Tracing the Origin of the Practice of “SelfRecommendation by Submitting Papers”(Toudie Ziju) in the Imperial Examination System

By / 04-24-2019 /

Historical Studies (Chinese Edition)

No.1, 2019

 

Tracing the Origin of the Practice of SelfRecommendation by Submitting Papers(Toudie Ziju) in the Imperial Examination System(Abstract)

 

Lou Jin

 

In the Northern and Southern Dynasties, it was increasingly common for local officials to examine and recommend students from outside their areas for official services and for students to seek such recommendations. This trend provided the foundation for “self-recommendation by submitting papers (toudie ziju). In the Northern Dynasties, government school students could be recommended even if they only sat for the examinations without attending the school, which facilitated the practice of self-recommendation by submitting papers.
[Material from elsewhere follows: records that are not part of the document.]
(* ===== verification/GoFloat.v ===== *)
(** * [float64]: Stdlib's [spec_float] with 53 bits of precision

    Rounding a ratio of integers to nearest even, and with it the conversion from an integer, the three operations
    the program uses, and the decimal spellings of [strconv]; GoFloatSpec.v has their theorems.  Converting a [float64] to [int64] is Go's where the value fits and, where it does not,
    the class [FloatConv]'s, which the language leaves to the platform. *)

From S2P Require Import Prelude GoStrings.
From Stdlib Require Import Ascii SpecFloat.

Definition prec : Z := 53.
Definition emax : Z := 1024.

(** ** Rounding *)

(** [2 ^ k <= num / den]. *)
Definition at_least (num den k : Z) : bool := (den * 2 ^ Z.max k 0 <=? num * 2 ^ Z.max (- k) 0)%Z.

(** The binade of [num / den]: [2 ^ k <= num / den < 2 ^ (k + 1)]. *)
Definition binade (num den : Z) : Z :=
  let k := (Z.log2 num - Z.log2 den)%Z in if at_least num den k then k else (k - 1)%Z.

(** The nearest integer, ties to even. *)
Definition nearest (num den : Z) : Z :=
  let q := (num / den)%Z in
  let twice := (2 * (num mod den))%Z in
  if (den <? twice)%Z || ((den =? twice)%Z && Z.odd q) then (q + 1)%Z else q.

(** The [float64] nearest to [num / den], ties to even. *)
Definition round_ratio (neg : bool) (num den : Z) : spec_float :=
  let e := Z.max (binade num den - (prec - 1)) (3 - emax - prec) in
  let m := nearest (num * 2 ^ Z.max (- e) 0) (den * 2 ^ Z.max e 0) in
  let '(m, e) := if (m =? 2 ^ prec)%Z then (2 ^ (prec - 1), e + 1)%Z else (m, e) in
  match m with
  | Z.pos p => if (emax - prec <? e)%Z then S754_infinity neg else S754_finite neg p e
  | _ => S754_zero neg
  end.

(** [float64(n)] of an integer. *)
Definition float64 (n : Z) : spec_float :=
  match n with Z0 => S754_zero false | Z.pos _ => round_ratio false n 1 | Z.neg _ => round_ratio true (- n) 1 end.

(** The operations: Stdlib's where an operand is a zero, an infinity or NaN, and else the exact result, rounded. *)
Definition fdiv (x y : spec_float) : spec_float :=
  match x, y with
  | S754_finite sx mx ex, S754_finite sy my ey =>
      round_ratio (xorb sx sy) (Z.pos mx * 2 ^ Z.max (ex - ey) 0) (Z.pos my * 2 ^ Z.max (ey - ex) 0)
  | _, _ => SFdiv prec emax x y
  end.
Definition fmul (x y : spec_float) : spec_float :=
  match x, y with
  | S754_finite sx mx ex, S754_finite sy my ey =>
      round_ratio (xorb sx sy) (Z.pos mx * Z.pos my * 2 ^ Z.max (ex + ey) 0) (2 ^ Z.max (- (ex + ey)) 0)
  | _, _ => SFmul prec emax x y
  end.
Definition fadd (x y : spec_float) : spec_float :=
  match x, y with
  | S754_finite sx mx ex, S754_finite sy my ey =>
      let e := Z.min ex ey in
      let sum := (cond_Zopp sx (Z.pos mx * 2 ^ (ex - e)) + cond_Zopp sy (Z.pos my * 2 ^ (ey - e)))%Z in
      if (sum =? 0)%Z then S754_zero (sx && sy)
      else round_ratio (sum <? 0)%Z (Z.abs sum * 2 ^ Z.max e 0) (2 ^ Z.max (- e) 0)
  | _, _ => SFadd prec emax x y
  end.

(** Rounding a ratio is what Stdlib's operations do. *)
Definition sample_ints : list Z :=
  [1; -1; 3; 7; -10; 1000; 1000003; 4503599627370497; -9007199254740991; 9007199254740993; 9223372036854775807; - 2 ^ 63]%Z.
Definition sample_floats : list spec_float :=
  (float64 <$> sample_ints) ++ [S754_finite false 1 (-1074); S754_finite true 3 (-1074); S754_finite false 9007199254740991 971;
    S754_finite false 6004799503160661 (-54); S754_finite true 4503599627370496 (-1074); S754_zero true; S754_infinity false].
Definition same_float (x y : spec_float) : bool :=
  match x, y with
  | S754_zero s, S754_zero s' | S754_infinity s, S754_infinity s' => Bool.eqb s s'
  | S754_nan, S754_nan => true
  | S754_finite s m e, S754_finite s' m' e' => Bool.eqb s s' && (m =? m')%positive && (e =? e')%Z
  | _, _ => false
  end.

Example operations_agree :
  forallb (λ n, same_float (float64 n) (binary_normalize prec emax n 0 false)) (0%Z :: sample_ints) = true ∧
  forallb (λ x, forallb (λ y, same_float (fdiv x y) (SFdiv prec emax x y) && same_float (fmul x y) (SFmul prec emax x y) &&
    same_float (fadd x y) (SFadd prec emax x y)) sample_floats) sample_floats = true.
Proof. vm_compute. split; reflexivity. Qed.

Example round_ratio_edges :
  round_ratio false 1 (2 ^ 1075) = S754_zero false ∧ round_ratio true 3 (2 ^ 1075) = S754_finite true 2 (-1074) ∧
  round_ratio false (2 ^ 1024 - 2 ^ 970) 1 = S754_infinity false ∧
  round_ratio false (2 ^ 1024 - 2 ^ 970 - 1) 1 = S754_finite false (2 ^ 53 - 1) 971 ∧
  round_ratio false (2 ^ 53 + 1) 1 = S754_finite false (2 ^ 52) 1.
Proof. vm_compute. split_and!; reflexivity. Qed.

(** A value a [float64] can have, but for the infinities and NaN. *)
Definition float_finite (f : spec_float) : bool :=
  match f with S754_zero _ => true | S754_finite _ m e => bounded prec emax m e | _ => false end.

(** What [int64(f)] gives for a value no [int64] holds. *)
Class FloatConv := float_out_of_range : spec_float → Z.

Definition ftrunc (f : spec_float) : option Z :=
  match f with
  | S754_zero _ => Some 0%Z
  | S754_finite s m e =>
      let n := if (0 <=? e)%Z then (Z.pos m * 2 ^ e)%Z else (Z.pos m / 2 ^ (- e))%Z in
      Some (if s then - n else n)%Z
  | _ => None
  end.

Definition float_to_int64 `{FloatConv} (f : spec_float) : Z :=
  match ftrunc f with
  | Some n => if (- 2 ^ 63 <=? n)%Z && (n <? 2 ^ 63)%Z then n else float_out_of_range f
  | None => float_out_of_range f
  end.

(** ** [strconv.ParseFloat] and the shortest spelling *)

(** [m * 10 ^ e], rounded to nearest even. *)
Definition decimal (neg : bool) (m e : Z) : spec_float :=
  match m with
  | Z.pos p => round_ratio neg (m * 10 ^ Z.max e 0) (10 ^ Z.max (- e) 0)
  | _ => S754_zero neg
  end.

(** The digits of [l] appended to [m], and how many there are, up to the first other byte. *)
Fixpoint read_digits (l : list ascii) (m n : Z) : Z * Z * list ascii :=
  match l with
  | c :: t => match digit_val c with Some d => read_digits t (m * 10 + d) (n + 1) | None => (m, n, l) end
  | [] => (m, n, [])
  end.

(** A number as JSON spells it; [None] when no [float64] is large enough. *)
Definition ParseFloat (lit : list ascii) : option spec_float :=
  let (neg, l) := match lit with "-"%char :: t => (true, t) | l => (false, l) end in
  let '(m, _, l) := read_digits l 0 0 in
  let '(m, frac, l) := match l with "."%char :: t => read_digits t m 0 | l => (m, 0%Z, l) end in
  let e10 :=
    match l with
    | _ :: "-"%char :: t => (- (read_digits t 0 0).1.1)%Z
    | _ :: "+"%char :: t => (read_digits t 0 0).1.1
    | _ :: t => (read_digits t 0 0).1.1
    | [] => 0%Z
    end in
  match decimal neg m (e10 - frac) with S754_infinity _ | S754_nan => None | f => Some f end.

(** [num / den < 10 ^ k]. *)
Definition below_pow10 (num den k : Z) : bool :=
  (num * 10 ^ Z.max (- k) 0 <? 10 ^ Z.max k 0 * den)%Z.

(** The position of the decimal point: [10 ^ (k - 1) <= num / den < 10 ^ k]. *)
Definition decimal_point (num den : Z) : Z :=
  let k := ((Z.log2 num - Z.log2 den - 1) * 30103 / 100000)%Z in
  if below_pow10 num den k then k else if below_pow10 num den (k + 1) then (k + 1)%Z
  else if below_pow10 num den (k + 2) then (k + 2)%Z else (k + 3)%Z.

(** The decimal of the fewest digits, at least [n] and then the nearest, that reads back as [f]. *)
Fixpoint shortest_from (fuel : nat) (n num den dp : Z) (f : spec_float) : Z * Z :=
  let k := (n - dp)%Z in
  let num' := (num * 10 ^ Z.max k 0)%Z in
  let den' := (den * 10 ^ Z.max (- k) 0)%Z in
  let lo := (num' / den')%Z in
  let twice := (2 * (num' mod den'))%Z in
  let up := (den' <? twice)%Z || ((den' =? twice)%Z && Z.odd lo) in
  let reads m := SFeqb (decimal false m (- k)) f in
  match fuel with
  | O => (lo, (- k)%Z)
  | S fuel =>
      match reads lo, reads (lo + 1)%Z with
      | true, true => (if up then lo + 1 else lo, - k)%Z
      | true, false => (lo, - k)%Z
      | false, true => (lo + 1, - k)%Z
      | false, false => shortest_from fuel (n + 1) num den dp f
      end
  end.

Fixpoint strip_zeros (fuel : nat) (m e : Z) : Z * Z :=
  match fuel with
  | O => (m, e)
  | S fuel => if (m mod 10 =? 0)%Z then strip_zeros fuel (m / 10) (e + 1) else (m, e)
  end.

(** The digits of a positive [float64], and the position of the decimal point. *)
Definition shortest (m : positive) (e : Z) : list ascii * Z :=
  let num := (Z.pos m * 2 ^ Z.max e 0)%Z in
  let den := (2 ^ Z.max (- e) 0)%Z in
  let dp := decimal_point num den in
  let '(d, e10) := shortest_from 17 1 num den dp (S754_finite false m e) in
  let '(d, e10) := strip_zeros 17 d e10 in
  let ds := utoa d in (ds, (Z.of_nat (length ds) + e10)%Z).

Definition zeros (n : Z) : list ascii := replicate (Z.to_nat n) "0"%char.

(** Format [f] and format [e], with as many digits as it takes. *)
Definition format_f (ds : list ascii) (dp : Z) : list ascii :=
  if (0 <? dp)%Z then
    let n := Z.to_nat dp in
    take n ds ++ zeros (dp - Z.of_nat (length ds)) ++ match drop n ds with [] => [] | frac => "."%char :: frac end
  else ["0"; "."]%char ++ zeros (- dp) ++ ds.

Definition format_e (ds : list ascii) (dp : Z) : list ascii :=
  let x := (dp - 1)%Z in
  take 1 ds ++ match drop 1 ds with [] => [] | frac => "."%char :: frac end ++
  ["e"%char; if (x <? 0)%Z then "-"%char else "+"%char] ++ utoa (Z.abs x).

(** [floatEncoder] of encoding/json: format [e] below [1e-6] and from [1e21] on, format [f] between; [None] for what
    JSON has no number for. *)
Definition float_text (f : spec_float) : option (list ascii) :=
  match f with
  | S754_zero s => Some (if s then ["-"; "0"]%char else ["0"]%char)
  | S754_finite s m e =>
      let '(ds, dp) := shortest m e in
      Some ((if s then ["-"%char] else []) ++
            if (dp <? -5)%Z || (21 <? dp)%Z then format_e ds dp else format_f ds dp)
  | _ => None
  end.

Example float_texts :
  (λ f, str <$> float_text f) <$>
    [float64 0; float64 100; fdiv (float64 1) (float64 3); fdiv (float64 1) (float64 10); fmul (float64 12345) (float64 100000000);
     float64 (10 ^ 21); fdiv (float64 1) (float64 (10 ^ 7)); S754_finite false 1 (-1074)] =
  Some <$> ["0"; "100"; "0.3333333333333333"; "0.1"; "1234500000000"; "1e+21"; "1e-7"; "5e-324"].
Proof. vm_compute. reflexivity. Qed.

Example ParseFloat_reads :
  ParseFloat (chars "-12.5e-1") = Some (fdiv (float64 (-125)) (float64 100)) ∧ ParseFloat (chars "1e400") = None ∧
  ParseFloat (chars "0.1") = Some (fdiv (float64 1) (float64 10)).
Proof. vm_compute. split_and!; reflexivity. Qed.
Against the background of the local government schools’ tradition of openness and the prevalence of wandering scholars in the later Northern dynasties, the Northern Qi dynasty allowed such scholars to be tested and recommended in the same way as the teachers and students at local government schools, opening the examinations both to the learned and to persons noted for their filial piety. By this time, self-recommendation by submitting papers had become an institution. The Sui and Tang rules on regular examinations in each jurisdiction and the fact that from Wu Zetians reign on, most of those who followed this practice were wandering scholars developed out of this institution. The genesis and development of the selfrecommendation by submitting papers system derived from Wei and Jin trends: the broadening of the basis of the imperial examination system, the review of examination subjects, and the perfection of the examination system. Together, they constitute an unbroken panorama of the way the system of examination and recommendation evolved into the imperial examination system.